I think the reason for not taking a position relative to the
validity of the IPR is that this can easily become quite a
tangled mess.  To perform some reasonable evaluation of an
IPR disclosure - such as has been suggested in this thread -
can probably be done without conflict with international 
patent office decisions or potential damage to corporate or
personal "property."

Another point to consider is that a very-likely-to-be-valid
reason for removing an IPR disclosure is if an organization's 
legal representative(s) convince the IETF's legal beagles
that an IPR disclosure was made innappropriately - such as
anonymously, or by an explicitly unauthorized person (such
as a disgruntled ex-employee or a competitor).  There must
be a way to handle this situation.

Timeliness of the counter-assertion should be a factor, but
that's one to be decided by counsel.

I believe the IETF has some degree of responsibility to do
at least some reasonable amount of evaluation of an IPR
disclosure - whatever might be the policy regarding the
evaluation of IPR itself.

--
Eric Gray
Principal Engineer
Ericsson  

-----Original Message-----
From: ietf-bounces(_at_)ietf(_dot_)org 
[mailto:ietf-bounces(_at_)ietf(_dot_)org] On 
Behalf Of Simon Josefsson
Sent: Thursday, August 14, 2008 9:30 AM
To: Andrew Sullivan
Cc: ietf(_at_)ietf(_dot_)org
Subject: Re: Removal of IETF patent disclosures?

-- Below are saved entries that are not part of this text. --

(** Splitting loses nothing: joining the pieces gives the text back. *)
Lemma join_split (sep : ascii) (s : string) : join sep (split sep s) = s.
Proof.
  induction s as [|c s IH]; [done|].
  destruct (decide (c = sep)) as [->|Hc].
  - rewrite split_cons_eq.
    pose proof (split_not_nil sep s).
    change (join sep ("" :: split sep s))
      with (match split sep s with [] => "" | _ => "" +:+ String sep (join sep (split sep s)) end).
    destruct (split sep s); [done|]. by rewrite str_app_nil, IH.
  - rewrite split_cons_ne by done. rewrite (hd_tail_split sep s) in IH.
    destruct (tail (split sep s)) as [|l ls].
    + simpl in *. by rewrite IH.
    + change (String c (hd "" (split sep s)) +:+ String sep (join sep (l :: ls)) = String c s).
      rewrite str_app_cons. f_equal. exact IH.
Qed.

Lemma has_char_cons (sep c : ascii) (s : string) :
  has_char sep (String c s) = false ↔ c ≠ sep ∧ has_char sep s = false.
Proof.
  unfold has_char. simpl. rewrite !negb_false_iff, andb_true_iff, negb_true_iff.
  by rewrite bool_decide_eq_false.
Qed.

(** No piece contains the separator. *)
Lemma split_no_sep (sep : ascii) (s l : string) :
  l ∈ split sep s → has_char sep l = false.
Proof.
  revert l. induction s as [|c s IH]; intros l.
  - simpl. by intros ->%list_elem_of_singleton.
  - destruct (decide (c = sep)) as [->|Hc].
    + rewrite split_cons_eq. intros [->|?]%elem_of_cons; [done | by apply IH].
    + rewrite split_cons_ne by done. intros [->|Hl]%elem_of_cons.
      * apply has_char_cons. split; [done|]. apply IH.
        rewrite (hd_tail_split sep s). left.
      * apply IH. rewrite (hd_tail_split sep s). by right.
Qed.

(** Every piece occurs in the text. *)
Lemma split_Substring (sep : ascii) (s l : string) :
  l ∈ split sep s → Substring l s.
Proof.
  revert l. induction s as [|c s IH]; intros l.
  - simpl. intros ->%list_elem_of_singleton. by exists "", "".
  - destruct (decide (c = sep)) as [->|Hc].
    + rewrite split_cons_eq. intros [->|?]%elem_of_cons.
      * by exists "", (String sep s).
      * by apply Substring_cons, IH.
    + rewrite split_cons_ne by done. intros [->|Hl]%elem_of_cons.
      * assert (startswith (hd "" (split sep s)) s = true) as [post Hp]%startswith_spec.
        { clear IH. induction s as [|d s IHs]; [done|].
          destruct (decide (d = sep)) as [->|Hd].
          - by rewrite split_cons_eq.
          - rewrite split_cons_ne by done. simpl.
            by rewrite bool_decide_eq_true_2, IHs. }
        exists "", post. by rewrite str_app_nil, str_app_cons, <- Hp.
      * apply Substring_cons, IH. rewrite (hd_tail_split sep s). by right.
Qed.
(** [void init ()] *)
Definition init : M unit :=
  s <- get ;;
  if start_addr s =? 0 then
    match mmap_result with
    | None => ERROR
    | Some heap =>
        let start := to_intptr heap in
        put {| start_addr := start;
               end_addr := to_intptr (start + HEAP_SIZE);
               free_addr := start;
               mem := map_zero (mem s) heap HEAP_SIZE |}
    end
  else ret tt.

(** The padding step of [malloc]: the address at which the header of the
    next block is placed. *)
Definition pad (free : Z) : Z :=
  if c_rem free 16 <? 8
  then to_intptr (free + 24 - c_rem free 16)
  else to_intptr (free + 8 - c_rem free 16).

(** [size + sizeof (header_s)] in [size_t]. *)
Definition total_size (size : Z) : Z := to_size (size + sizeof_header).

(** [new_free_addr = free_addr + total_size], computed in [size_t] and
    stored in an [intptr_t]; [free] is the padded address. *)
Definition new_free_addr (free size : Z) : Z :=
  to_intptr (free + total_size size).

(** The test [new_free_addr > end_addr] of [malloc], on the state that
    [init] leaves. *)
Definition exhausted (s : heap_state) (size : Z) : bool :=
  end_addr s <? new_free_addr (pad (free_addr s)) size.

(** [void* malloc (size_t size)] *)
Definition malloc (size : Z) : M Z :=
  init ;;;
  if size =? 0 then ret NULL else
  s <- get ;;
  let free := pad (free_addr s) in
  put (set_free_addr s free) ;;;
  let header_ptr := to_size free in
  let block_ptr := to_size (free + sizeof_header) in
  if end_addr s <? new_free_addr free size then ret NULL else
  s <- get ;;
  put (set_free_addr s (new_free_addr free size)) ;;;
  write_header header_ptr size ;;;
  ret block_ptr.

(** [void free (void* ptr)]: only a trace. *)
Definition free (ptr : Z) : M unit := ret tt.

(** [void* calloc (size_t nmemb, size_t size)] *)
Definition calloc (nmemb size : Z) : M Z :=
  let block_size := to_size (nmemb * size) in
  block_ptr <- malloc block_size ;;
  (if negb (block_ptr =? NULL)
   then s <- get ;; put (set_mem s (memset (mem s) block_ptr 0 block_size))
   else ret tt) ;;;
  ret block_ptr.

(** [void* realloc (void* ptr, size_t size)] *)
Definition realloc (ptr size : Z) : M Z :=
  if ptr =? NULL then malloc size else
  if size =? 0 then free ptr ;;; ret NULL else
  s <- get ;;
  let old_header := header_of ptr in
  let old_size := header_size (mem s) old_header in
  if size <=? old_size then ret ptr else
  new_ptr <- malloc size ;;
  (if negb (new_ptr =? NULL)
   then s <- get ;;
        put (set_mem s (memcpy (mem s) new_ptr ptr old_size)) ;;;
        free ptr
   else ret tt) ;;;
  ret new_ptr.

(** What a caller does with a block it owns, as [memtest.c] does with
    [*y = 'a']: store one byte, read one byte. *)
Definition poke (a v : Z) : M unit :=
  s <- get ;; put (set_mem s (store_byte (mem s) a v)).
(** * The libsql client/server benchmark (test1.py): model and properties

    A shallow embedding of [test1.py]: the result normaliser
    ([ResultObject]), the executor ([SQLClient.execute]), the scoped timer
    ([Bench]) and the orchestrator ([execute_bench]).

    Conventions of the model.
    - [time.time()] is an oracle: the k-th read of the clock returns
      [clock k].  Instants and durations are counted in ticks of the clock
      (a [Z]); subtraction is the exact one.
    - The database is an oracle: the k-th request sent through the client
      returns or raises [backend k sql args].
    - Python exceptions are an outcome of their own, next to returning;
      the two [while] loops of [execute_bench] run on fuel, and running
      out of fuel ([Running]) stands for "still looping". *)

From Stdlib Require Import ZArith List String Bool Lia Arith.
From Stdlib Require Import DecimalString.
Import ListNotations.
Local Open Scope string_scope.
Local Open Scope Z_scope.

(** ** Python values *)

(** An instant, or a duration: ticks of the clock. *)
Definition Time := Z.

(** A value of a row as the client hands it over: [None], an [int], a
    [str] or [bytes].  ([float] values are left out: no statement of the
    benchmark selects one.) *)
Inductive Value : Type :=
| VNone
| VInt (n : Z)
| VStr (s : string)
| VBytes (b : list nat).

(** The exceptions the program can meet.  [LibsqlError] is the only one
    [SQLClient.execute] catches. *)
Inductive Exn : Type :=
| LibsqlError (explanation code : string)
| TypeError
| IndexError
| KeyError (key : string)
| AttributeError
| AssertionError
| OtherError (name : string).

(** ** Dictionaries that remember insertion order *)

Module Dict.

(** A Python [dict] with [str] keys: the entries, in insertion order. *)
Definition t (V : Type) := list (string * V).

(** [d[k] = v]: an existing key keeps its place and takes the new value,
    a new key goes last. *)
Fixpoint set {V} (k : string) (v : V) (d : t V) : t V :=
  match d with
  | [] => [(k, v)]
  | (k', v') :: rest =>
      if String.eqb k k' then (k, v) :: rest
      else (k', v') :: set k v rest
  end.

(** [d[k]], [None] standing for [KeyError]. *)
Fixpoint get {V} (k : string) (d : t V) : option V :=
  match d with
  | [] => None
  | (k', v') :: rest => if String.eqb k k' then Some v' else get k rest
  end.

Definition keys {V} (d : t V) : list string := map fst d.

End Dict.

(** ** The raw result set and the normalised result *)

(** What [client.execute] returns (libsql_client's ResultSet). *)
Record ResultSet : Type := mkResultSet {
  rs_columns : list string;
  rs_rows : list (list Value);
  rs_last_insert_rowid : option Z;
  rs_rows_affected : Z
}.

Definition Record_ := Dict.t Value.

Record ErrorDesc : Type := mkError { message : string; code : string }.

(** The attributes of a [ResultObject].  [None] is Python's [None]; for the
    three durations, which [__init__] does not create, [None] says that the
    attribute was never set. *)
Record ResultObject : Type := mkResultObject {
  columns : option (list string);
  records : option (list Record_);
  last_insert_rowid : option Z;
  rows_affected : option Z;
  count : option nat;
  error : option ErrorDesc;
  success : option bool;
  request_duration : option Time;
  serialization_duration : option Time;
  total_duration : option Time
}.

(** The keyword arguments [ResultObject] is built with in this program. *)
Inductive Kwarg : Type :=
| kw_success (b : bool)
| kw_error (e : ErrorDesc).

Definition set_kwarg (o : ResultObject) (k : Kwarg) : ResultObject :=
  match k with
  | kw_success b =>
      mkResultObject (columns o) (records o) (last_insert_rowid o)
        (rows_affected o) (count o) (error o) (Some b)
        (request_duration o) (serialization_duration o) (total_duration o)
  | kw_error e =>
      mkResultObject (columns o) (records o) (last_insert_rowid o)
        (rows_affected o) (count o) (Some e) (success o)
        (request_duration o) (serialization_duration o) (total_duration o)
  end.

(** The first [__dict__.update] of [__init__]: every attribute [None]. *)
Definition blank : ResultObject :=
  mkResultObject None None None None None None None None None None.

(** The inner loop of [_init_result_set]:
    [for x, field in enumerate(row): record[result_set.columns[x]] = field],
    from index [x] on. *)
Fixpoint fill_record (cols : list string) (x : nat) (row : list Value)
    (record : Record_) : Exn + Record_ :=
  match row with
  | [] => inr record
  | field :: rest =>
      match nth_error cols x with
      | None => inl IndexError
      | Some c => fill_record cols (S x) rest (Dict.set c field record)
      end
  end.

(** The outer loop: [for row in result_set.rows: ...; records.append(record)]. *)
Fixpoint fill_records (cols : list string) (rows : list (list Value))
    (acc : list Record_) : Exn + list Record_ :=
  match rows with
  | [] => inr acc
  | row :: rest =>
      match fill_record cols 0 row [] with
      | inl e => inl e
      | inr record => fill_records cols rest (acc ++ [record])
      end
  end.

Andrew Sullivan <ajs(_at_)commandprompt(_dot_)com> writes:

On Thu, Aug 14, 2008 at 09:25:42AM +0200, Simon Josefsson wrote:

request should be well established.  I can think of at 
least two reasons
that are valid:

* Exact duplicates
* Spam

As soon as you have evaluated the claim, even for "exact 
duplication"
or "it's spam", haven't you done exactly what the pages claim not to
do (take a position on the validity of the claim)?  I know 
that sounds
silly, but it seems to me that any evaluation _at all_ is
automatically a contravention of what the pages say the 
IETF does.  If
the pages are just a list of claims, including bogus ones, then the
IETF has taken no position at all.  As soon as some of them 
have been
evaluated, we're at the top of a slippery slope, I think.

That's a safer position, yes, but I suspect it will be completely
unusable quickly because of spam.

I can't find anything about permitting anonymous patent disclosures to
the IETF, so I think it would be possible to require some human
interaction with the submitter, to verify his identity, before a
disclosure is posted.  Contacting a company's counsel when feasible
would also help.  I don't think this would violate the requirement not
to validate claims -- we are not validating the claims, but just
validating the person notifying the IETF.

This sounds somewhat complex though, so maybe it is overkill.